A purposeful sample of 32 recreationally and athletically trained participants (16 males; age: 22.9 ± 2.03 years; height: 1.81 ± 0.06 m; weight: 82.8 ± 9.43 kg, and 16 females; age: 23.1 ± 2.80 years; height: 1.67 ± 0.07 m; weight: 66.4 ± 11.09 kg) volunteered to take part in the study. Of the 32 participants, 16 were considered recreationally trained (regularly participating in physical activity for recreational purposes), and 16 were considered athletically trained (an athlete on a varsity or provincial sports team). The dominant leg of each participant was determined by asking which leg they would use to kick a soccer ball. Each participant was required to complete a physical activity readiness questionnaire (PAR-Q) with no positive responses and read and sign the informed consent form before participating in the study. Exclusion criteria included any neurological conditions or serious musculoskeletal injuries in the past year.

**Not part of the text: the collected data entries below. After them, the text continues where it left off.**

(** ** Protocol failures *)

(** C6. For each of the four client operations: when the engine answers
    the operation's request with a status outside the success class, the
    operation fails with an error of the protocol kind that carries the
    status code of that response, and for [createAudioQuery] and
    [synthesis] also the text of the response body. *)
Theorem C6_non_success_status (L : GoLib) (W : World) (c : Client) :
  (forall resp,
     http_do W (speakers_request c) = Ok resp ->
     success_status (StatusCode resp) = false ->
     exists e,
       outcome_of (listSpeakers L W c) = Done (Some e) /\
       kind_of e = ProtocolError /\ status_of e = Some (StatusCode resp)) /\
  (forall name resp,
     http_do W (speakers_request c) = Ok resp ->
     success_status (StatusCode resp) = false ->
     exists e,
       outcome_of (findSpeakerID L W c name) = Done (Fail e) /\
       kind_of e = ProtocolError /\ status_of e = Some (StatusCode resp)) /\
  (forall text speakerID resp,
     http_new_request L "POST" (BaseURL c ++ "/audio_query")%string = None ->
     http_do W (audio_query_request L c text speakerID) = Ok resp ->
     success_status (StatusCode resp) = false ->
     exists e,
       outcome_of (createAudioQuery L W c text speakerID) = Done (Fail e) /\
       kind_of e = ProtocolError /\ status_of e = Some (StatusCode resp) /\
       body_text_of e = Some (fst (ReadAll (Body resp)))) /\
  (forall query speakerID queryJSON resp,
     json_marshal_query L query = Ok queryJSON ->
     http_do W (synthesis_request c queryJSON speakerID) = Ok resp ->
     success_status (StatusCode resp) = false ->
     exists e,
       outcome_of (synthesis L W c query speakerID) = Done (Fail e) /\
       kind_of e = ProtocolError /\ status_of e = Some (StatusCode resp) /\
       body_text_of e = Some (fst (ReadAll (Body resp)))).
Proof.
  assert (Hns : forall code, success_status code = false -> code <> StatusOK).
  { intros code H ->. discriminate. }
  repeat split.
  - intros resp Hdo Hcode. eexists. split.
    + exact (listSpeakers_status L W c resp Hdo (Hns _ Hcode)).
    + split; reflexivity.
  - intros name resp Hdo Hcode. eexists. split.
    + exact (findSpeakerID_status L W c name resp Hdo (Hns _ Hcode)).
    + split; reflexivity.
  - intros text speakerID resp Hnew Hdo Hcode. eexists. split.
    + exact (createAudioQuery_status L W c text speakerID resp Hnew Hdo
               (Hns _ Hcode)).
    + repeat split.
  - intros query speakerID queryJSON resp Hm Hdo Hcode. eexists. split.
    + exact (synthesis_status L W c query speakerID queryJSON resp Hm Hdo
               (Hns _ Hcode)).
    + repeat split.
Qed.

The Interdisciplinary Committee on Ethics in Human Research (ICEHR) of the Memorial University of Newfoundland approved the study (Approval #: 20171234-HK).

Research design

The study followed a two-group mixed design. In order to examine the influence of limb dominance, participants were randomly assigned to either the dominant (DOM) conditioned or the non-dominant conditioned (ND) group. Based on the tendency for greater potentiation in strength trained individuals (Gourgoulis et al., 2003; Hrysomallis and Kidgell, 2001; Scott and Docherty, 2004), the randomization was controlled to ensure an equal number of recreationally trained and athletically trained participants in each group. Participants attended the lab on four different days, separated by a minimum of 48 hours, to complete four different sessions in a random order. The four sessions included one intervention and control day per leg. The conditioning exercise was always performed on the dominant leg for the DOM group and always performed on the non-dominant leg for the ND group. The rest on control days was equal to the length of the intervention. A testing protocol was performed immediately before the voluntary conditioning intervention, and 1- and 10-minutes after the intervention. The tests consisted of a unilateral maximum voluntary isometric contraction (MVIC) of the knee extensors, and single-leg drop jump (DJ). Due to practical reasons related to equipment preparation and time constraints, the testing protocol always began with the MVIC followed by the DJ.

Experimental protocol

Each day followed the same protocol. First, participants were prepared with electromyography (EMG) electrodes for the vastus lateralis (VL), and biceps femoris (BF). VL was chosen as an indicator of changes to the agonist muscle group, while BF was chosen in order to detect if there was any change in antagonist co-contraction during the study. Based on SENIAM recommendations (Hermens et al. 1999), the midpoint of each muscle, halfway between the anterior superior iliac spine and the top of the patella for VL and halfway between the gluteal fold and the popliteal space for the BF, and the lateral condyle of the tibia were marked to identify where the two muscle points and the ground respectively, would be located for EMG electrodes. Each location was prepared by shaving any hair, removing dead skin cells with an abrasive pad, and cleaning the area with an alcohol swab. Researchers placed two recording electrodes (1-cm 162 Ag/AgCl; MediTrace 133, Kendall, Technical products Toronto, Ontario, Canada) at each of the specified muscle locations, two centimetres apart, parallel to the muscle fibre, and one recording electrode was placed on the fibular lateral condyle, acting as the ground electrode. Once the resting EMG was checked for a low noise signal (<0.05 mV amplitude), the participant began their warm-up. Electrode placement was traced with a permanent marker to allow for consistent placement between days. With both groups combined (D-ND and ND-D), reliability using Cronbach alpha intraclass correlation coefficients (ICC: Cohen 1988) showed coefficients of 0.68 and 0.74 for VL EMG and 0.73 and 0.85 for BF EMG for the contralateral and conditioned legs respectively.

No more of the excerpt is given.